Face aux difficultés croissantes de son système de retraite, l’Allemagne explore une piste originale : instaurer une épargne dès l’enfance. Le gouvernement fédéral, sous l’impulsion du chancelier Friedrich Merz, a présenté un projet baptisé « pension anticipée », consistant à verser 10 euros par mois à chaque enfant entre ses 6 et 18 ans.
Cette mesure, financée par l’État, viserait à constituer un capital pour la retraite tout en inculquant aux jeunes générations une culture de l’épargne.
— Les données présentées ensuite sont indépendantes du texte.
(** The index the commit rule may stop at: nothing committable is left above. *)
Definition commitsTo n (k : N) : Prop :=
  commitIndex n ≤ k ∧ k ≤ default 0 (lastLogIndex (log n)) ∧
  ∀ i, i ≤ default 0 (lastLogIndex (log n)) → committable (log n) (currentTerm n) (peers n) (matchIndex n) i → i ≤ k.

Lemma does_advanceCommit n b :
  state n = Leader → sane n b → termsUpTo (log n) (currentTerm n) →
  does n advanceCommitIndexLocked (λ _ m o, signals o ∧ ∃ k, m = n <| commitIndex := k |> ∧ commitsTo n k).
Proof.
  intros Hlead Hs Hup. pose proof (sane_last n b Hs) as Hl. destruct (Hs) as (Hwf & Hb & Hci & Hci').
  destruct (log_wf_range _ Hwf b Hb). apply does_get. rewrite bool_decide_eq_true_2 by done. simpl.
  eapply does_index; [exact Hl|].
  destruct (commitScan_spec (log n) b (commitIndex n) (currentTerm n) (peers n) (matchIndex n)
    (N.to_nat (b + lenN (log n) - 1 - commitIndex n)) (b + lenN (log n) - 1)) as (r & Hr & Hspec); [done..|lia|done|].
  eapply does_index; [exact Hr|]. unfold commitsTo. rewrite Hl. simpl. destruct r as [k|].
  - apply does_set, does_emit. split; [by repeat constructor|]. exists k. split; [done|].
    destruct Hspec as (? & ? & _ & Hmax). split; [lia|]. split; [lia|]. intros i Hi Hcm.
    destruct (decide (i ≤ k)) as [|Hgt]; [done|]. destruct (Hmax i ltac:(lia) Hi Hcm).
  - apply does_ret. split; [constructor|]. exists (commitIndex n). split; [by destruct n|]. split; [lia|].
    split; [lia|]. intros i Hi Hcm. destruct (decide (i ≤ commitIndex n)) as [|Hgt]; [done|].
    destruct (Hspec i ltac:(lia) Hi Hcm).
Qed.

Lemma does_Propose n cmd b :
  let last := default 0 (lastLogIndex (log n)) in
  let n' := n <| log := log n ++ [mkEntry (currentTerm n) (last + 1) cmd] |> in
  state n = Leader → sane n b → termsUpTo (log n) (currentTerm n) → last + 2 < u64_size →
  does n (Propose cmd) (λ r m o, signals o ∧ r = inr (last + 1, currentTerm n) ∧
    ∃ k, m = n' <| commitIndex := k |> <| triggerCh := true |> ∧ commitsTo n' k).
Proof.
  intros last n' Hlead Hs Hup Hr. pose proof (sane_last n b Hs) as Hl. destruct (Hs) as (Hwf & Hb & Hci & Hci').
  destruct (log_wf_range _ Hwf b Hb). assert (last = b + lenN (log n) - 1) as Hlast by (unfold last; by rewrite Hl).
  apply does_get. rewrite bool_decide_eq_true_2 by done. simpl. eapply does_index; [exact Hl|]. cbv zeta.
  rewrite <-Hlast, u64_add_small by lia. eapply does_seq; [apply does_appendLog|]. intros ? m ->.
  assert (sane n' b) as Hs'.
  { split; [|split; [|split]]; simpl; [| |done|].
    - eapply log_wf_app; [done|exact Hb|split; [simpl; lia|done]|]. unfold lenN at 2. simpl. lia.
    - destruct (log n); [done|exact Hb].
    - rewrite lenN_app. lia. }
  eapply does_bind; [apply (does_advanceCommit n' b Hlead Hs')|].
  { apply (termsUpTo_snoc _ b); [done|done|lia|done|done]. }
  intros ? m o (Ho & k & -> & Hk). apply does_set, does_ret. rewrite app_nil_r. split; [done|]. split; [done|].
  by exists k.
Qed.

Lemma does_rejected n q args r :
  stopped n = false → state n = Leader → AER_Term r ≤ currentTerm n → AER_Success r = false →
  nextIndexAfterRejection (log n) (AEA_PrevLogIndex args) r < default 0 (nextIndex n !! q) →
  does n (handleAppendEntriesReply q (currentTerm n) args r) (silently (λ _ m,
    m = n <| nextIndex := <[q := nextIndexAfterRejection (log n) (AEA_PrevLogIndex args) r]> (nextIndex n) |>
          <| triggerCh := true |>)).
Proof.
  intros Hrun Hl Ht Hno Hlt. apply does_get. rewrite Hrun, (proj2 (N.ltb_ge _ _)) by lia.
  rewrite bool_decide_eq_true_2, N.eqb_refl by done. simpl. rewrite Hno.
  rewrite (proj2 (N.ltb_lt _ _)) by done. apply does_set. by apply does_modify.
Qed.

Lemma does_accepted n q args r b :
  let matched := AEA_PrevLogIndex args + lenN (AEA_Entries args) in
  let n' := n <| matchIndex := <[q := matched]> (matchIndex n) |> <| nextIndex := <[q := matched + 1]> (nextIndex n) |> in
  stopped n = false → state n = Leader → AER_Term r ≤ currentTerm n → AER_Success r = true →
  sane n b → termsUpTo (log n) (currentTerm n) → matched + 1 < u64_size →
  default 0 (matchIndex n !! q) < matched →
  does n (handleAppendEntriesReply q (currentTerm n) args r)
    (λ _ m o, signals o ∧ ∃ k, m = n' <| commitIndex := k |> ∧ commitsTo n' k).
Proof.
  intros matched n' Hrun Hl Ht Hyes Hs Hup Hr Hlt. apply does_get. rewrite Hrun, (proj2 (N.ltb_ge _ _)) by lia.
  rewrite bool_decide_eq_true_2, N.eqb_refl by done. simpl. rewrite Hyes.
  rewrite (u64_add_small (AEA_PrevLogIndex args)) by lia. fold matched. rewrite u64_add_small by lia.
  rewrite (proj2 (N.ltb_lt _ _)) by done. apply does_set. by apply (does_advanceCommit n' b).
Qed.

Lemma does_snapshotTaken n q args r :
  let lii := ISA_LastIncludedIndex args in
  stopped n = false → state n = Leader → ISR_Term r ≤ currentTerm n → lii + 1 < u64_size →
  default 0 (matchIndex n !! q) < lii →
  does n (handleInstallSnapshotReply q (currentTerm n) args r) (silently (λ _ m,
    m = n <| matchIndex := <[q := lii]> (matchIndex n) |> <| nextIndex := <[q := lii + 1]> (nextIndex n) |>)).
Proof.
  intros lii Hrun Hl Ht Hr Hlt. apply does_get. rewrite Hrun, (proj2 (N.ltb_ge _ _)) by lia.
  rewrite bool_decide_eq_true_2, N.eqb_refl by done. simpl. fold lii. rewrite u64_add_small by lia.
  rewrite (proj2 (N.ltb_lt _ _)) by done. by apply does_modify.
Qed.
(** *** Elections *)

(** The node as the leader of its term, and as a candidate of the next one. *)
Definition elected n : RaftNode SM :=
  n <| state := Leader |> <| leaderID := node_id n |>
    <| nextIndex := list_to_map ((λ p, (p, default 0 (lastLogIndex (log n)) + 1)) <$> peers n) |>
    <| matchIndex := list_to_map ((λ p, (p, 0)) <$> peers n) |>.

Definition candidacy n (ra rt : Z) : RaftNode SM :=
  n <| state := Candidate |> <| currentTerm := currentTerm n + 1 |> <| votedFor := node_id n |> <| leaderID := None_ |>
    <| electionResetAt := ra |> <| electionTimeout := rt |> <| votes := <[currentTerm n + 1 := 1]> (votes n) |>.

Lemma does_becomeLeader n b :
  sane n b → does n becomeLeaderLocked (λ _ m o, m = elected n ∧ o = [GoReplication (currentTerm n)]).
Proof.
  intros Hs. pose proof (sane_last n b Hs) as Hl. destruct (Hs) as (Hwf & Hb & _).
  destruct (log_wf_range _ Hwf b Hb). apply does_set, does_get. eapply does_index; [exact Hl|].
  rewrite u64_add_small by lia. apply does_set, does_emit. split; [|done]. unfold elected. by rewrite Hl.
Qed.

(** The request for votes of the next term. *)
Definition canvass n (lastTerm : N) : RequestVoteArgs :=
  mkRVArgs (currentTerm n + 1) (node_id n) (default 0 (lastLogIndex (log n))) lastTerm.

Lemma does_startElection n b t :
  sane n b → lastLogTerm (log n) = Some t → currentTerm n + 1 < u64_size →
  does n startElectionLocked (λ _ m o, ∃ ra rt, let n' := candidacy n ra rt in
    if quorum (peers n) <=? 1 then m = elected n' ∧ o = [GoReplication (currentTerm n + 1)]
    else m = n' ∧ o = (λ p, GoRequestVote p (canvass n t)) <$> peers n).
Proof.
  intros Hs Ht Hr. pose proof (sane_last n b Hs) as Hl. apply does_set. rewrite u64_add_small by lia.
  eapply does_seq; [apply does_persist|]. intros ? m ->. eapply does_seq; [apply does_reset|].
  intros ? m (ra & rt & ->). apply does_get. eapply does_index; [exact Hl|]. eapply does_index; [exact Ht|].
  cbv zeta. apply does_set. simpl. destruct (quorum (peers n) <=? 1).
  - eapply does_weaken; [by apply (does_becomeLeader _ b)|]. intros ? m o [-> ->]. by exists ra, rt.
  - eapply does_weaken; [apply does_emit_each|]. intros ? m o [-> ->]. exists ra, rt. split; [done|].
    unfold canvass. by rewrite Hl.
Qed.

(** A later term makes a follower that has not voted. *)
Lemma does_demote n t :
  currentTerm n < t →
  does n (becomeFollowerLocked t) (silently (λ _ m, followed n t m ∧ votedFor m = None_)).
Proof.
  intros Hlt. apply does_get. eapply does_seq with (R := λ _ m, same_log n m ∧ currentTerm m = t ∧ votedFor m = None_).
  - apply does_when; [intros _|intros ?%N.ltb_ge; lia].
    apply does_set. eapply does_seq; [apply does_persist|]. intros ? m ->.
    eapply does_weaken; [apply does_reset|]. intros ? m ? [-> (ra & rt & ->)]. split; [done|]. by repeat split.
  - intros ? m (Hm & Ht & Hv). apply does_modify. split; [done|]. split; [|done]. split; [exact Hm|done].
Qed.

Lemma does_vote n args b t :
  sane n b → stopped n = false → currentTerm n < RVA_Term args → lastLogTerm (log n) = Some t →
  upToDate (RVA_LastLogTerm args) (RVA_LastLogIndex args) t (default 0 (lastLogIndex (log n))) = true →
  does n (HandleRequestVote args)
    (λ r m o, o = [] ∧ r = mkRVReply (RVA_Term args) true ∧ same_log n m ∧ currentTerm m = RVA_Term args).
Proof.
  intros Hs Hst Hlt Ht Hup. pose proof (sane_last n b Hs) as Hl. apply does_get. rewrite Hst. simpl.
  eapply does_seq with (R := λ _ m, followed n (RVA_Term args) m ∧ votedFor m = None_).
  { apply does_when; [intros _; by apply does_demote|intros ?%N.ltb_ge; lia]. }
  intros ? m ((Hm & _ & Hmt) & Hv). apply does_get. rewrite Hmt, N.ltb_irrefl, (proj1 Hm).
  eapply does_index; [exact Ht|]. eapply does_index; [exact Hl|]. rewrite Hl in Hup. simpl in Hup. rewrite Hup, Hv.
  cbn [negb orb String.eqb None_]. apply does_set. eapply does_seq; [apply does_persist|]. intros ? k ->.
  eapply does_seq; [apply does_reset|]. intros ? k (ra & rt & ->). apply does_ret. by repeat split; try apply Hm.
Qed.

(** A vote is counted; the one that completes the majority makes the leader. *)
Lemma does_granted n r b :
  let t := currentTerm n in
  let v := default 0 (votes n !! t) + 1 in
  let n' := n <| votes := <[t := v]> (votes n) |> in
  sane n b → stopped n = false → state n = Candidate → RVR_Term r = t → RVR_VoteGranted r = true →
  does n (handleRequestVoteReply t r) (λ _ m o,
    if v =? quorum (peers n) then m = elected n' ∧ o = [GoReplication t] else m = n' ∧ o = []).
Proof.
  intros t v n' Hs Hst Hcand Hrt Hyes. apply does_get. rewrite Hst, Hrt. unfold t at 1 2 3.
  rewrite N.ltb_irrefl, Hcand, N.eqb_refl, Hyes. simpl. apply does_set. unfold when. fold t v n'.
  destruct (v =? quorum (peers n)); [|by apply (does_ret works n' tt)].
  eapply does_weaken; [by apply (does_becomeLeader n' b)|]. by intros ? m o [-> ->].
Qed.
End sections.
Ce dispositif inédit s’adresse à tous les enfants scolarisés, et prévoit un versement régulier sur un « compte individuel de retraite ».
En cumulé, un enfant atteignant ses 18 ans disposerait de 2 100 euros, sans compter les intérêts générés. L’État ne gère pas directement ces fonds : la responsabilité reviendrait à des opérateurs privés, dans l’objectif de faire fructifier cette somme. À long terme, cette capitalisation pourrait générer un revenu complémentaire à la retraite estimé à 36 000 euros en cas d’arrêt des versements à la majorité, voire 70 000 euros si le titulaire poursuit lui-même les dépôts mensuels.
Un projet de financement de la retraite, jugé symbolique, mais porteur d’une logique éducative
Selon Friedrich Merz, ce système « coûtera toujours moins cher que les subventions fédérales toujours plus importantes versées à l’assurance retraite ». L’enjeu est double : anticiper les déséquilibres financiers provoqués par le vieillissement de la population, et sensibiliser les citoyens dès leur plus jeune âge à la gestion de leur avenir économique. Le chancelier insiste sur l’aspect pédagogique : « qu’ils doivent épargner et, surtout, qu’épargner en vaut vraiment la peine ».
Le principe repose sur un rendement annuel moyen estimé à 6 %, un taux qui reste théorique et qui dépendra des choix d’investissement. Pour certains économistes, ce facteur est crucial : « Ce qui est fondamental c’est de savoir quel va être le rendement de cette épargne. C’est intéressant si les rendements de cette épargne sont élevés », précise Mathieu Plane, de l’OFCE.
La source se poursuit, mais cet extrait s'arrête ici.